▸ Data in this exercise:
(** ** enableJob *)

(** X14.  [enableJob] works on the first job of the store with the id, and on
    that job alone: it ends up enabled as asked; disabled it has no next
    run and [listJobs()] does not show it; enabled its next run is computed
    from the second reading of the clock.  With no job of that id the
    answer is null and nothing has changed. *)
Theorem enableJob_first_match
  (cron_next : string -> option string -> Z -> option Z)
  (jobId : string) (on : bool) (d : Daemon) :
  match fst (enableJob cron_next jobId on d) with
  | Some job =>
      In job (jobs (service d)) /\
      id (objects (service d) job) = jobId /\
      enabled (objects (service (snd (enableJob cron_next jobId on d))) job) = on /\
      updatedAtMs (objects (service (snd (enableJob cron_next jobId on d))) job)
      = wall (service d) /\
      nextRunAtMs
        (state (objects (service (snd (enableJob cron_next jobId on d))) job))
      = (if on
         then computeNextRun cron_next
                (ticks (service d) (S (S (reads (service d)))))
                (schedule (objects (service d) job))
                (ticks (service d) (S (reads (service d))))
         else None) /\
      (on = false ->
       ~ In job (fst (listJobs false
                        (service (snd (enableJob cron_next jobId on d)))))) /\
      (forall a, a <> job ->
         objects (service (snd (enableJob cron_next jobId on d))) a
         = objects (service d) a) /\
      jobs (service (snd (enableJob cron_next jobId on d))) = jobs (service d)
  | None =>
      (forall j, In j (jobs (service d)) -> id (objects (service d) j) <> jobId) /\
      snd (enableJob cron_next jobId on d) = d
  end.
Proof.
  unfold enableJob.
  destruct (List.find _ (jobs (service d))) as [job|] eqn:Hf; cbn [fst snd].
  - apply find_some in Hf as [Hin Hid]. apply String.eqb_eq in Hid.
    destruct (armTimer_store
                (mkDaemon (set_enabled cron_next job on (service d)) (running d)
                   (timer d))) as [Ho [Hj _]].
    rewrite Ho, Hj. cbn [service].
    assert (He : enabled (objects (set_enabled cron_next job on (service d)) job)
                 = on)
      by (destruct on; cbn; now rewrite !Nat.eqb_refl).
    split; [exact Hin|]. split; [exact Hid|]. split; [exact He|].
    split; [destruct on; cbn; now rewrite !Nat.eqb_refl|].
    split; [destruct on; cbn; now rewrite !Nat.eqb_refl|].
    split; [|split].
    + intros -> Hl. unfold listJobs in Hl. cbn [fst] in Hl.
      apply sort_jobs_In, list_elem_of_In, list_elem_of_filter in Hl as [Hl _].
      rewrite Ho in Hl. cbn [service] in Hl. congruence.
    + intros a Ha. apply Nat.eqb_neq in Ha. destruct on; cbn; now rewrite !Ha.
    + destruct on; reflexivity.
  - split; [|reflexivity]. intros j Hj.
    apply (find_none _ _ Hf) in Hj. now apply String.eqb_neq.
Qed.

(** ** addJob *)

Lemma removeJob_store (jobId : string) (d : Daemon) :
  jobs (service (snd (removeJob jobId d)))
  = filter (fun j => negb (String.eqb (id (objects (service d) j)) jobId) = true)
      (jobs (service d)) /\
  objects (service (snd (removeJob jobId d))) = objects (service d).
Proof.
  unfold removeJob. cbn [jobs set_jobs].
  destruct (Nat.ltb _ _); cbn [snd]; [|now split].
  match goal with
  | |- context [armTimer ?x] => destruct (armTimer_store x) as [Ho [Hj _]]
  end.
  now rewrite Ho, Hj.
Qed.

▸ Exercise details:
Start with the line above that contains "(service d) a) /\" and stop after the line that contains "by (destruct on;". Output those lines exactly, and only those.

▸ Solution to the problem:
         = objects (service d) a) /\
      jobs (service (snd (enableJob cron_next jobId on d))) = jobs (service d)
  | None =>
      (forall j, In j (jobs (service d)) -> id (objects (service d) j) <> jobId) /\
      snd (enableJob cron_next jobId on d) = d
  end.
Proof.
  unfold enableJob.
  destruct (List.find _ (jobs (service d))) as [job|] eqn:Hf; cbn [fst snd].
  - apply find_some in Hf as [Hin Hid]. apply String.eqb_eq in Hid.
    destruct (armTimer_store
                (mkDaemon (set_enabled cron_next job on (service d)) (running d)
                   (timer d))) as [Ho [Hj _]].
    rewrite Ho, Hj. cbn [service].
    assert (He : enabled (objects (set_enabled cron_next job on (service d)) job)
                 = on)
      by (destruct on; cbn; now rewrite !Nat.eqb_refl).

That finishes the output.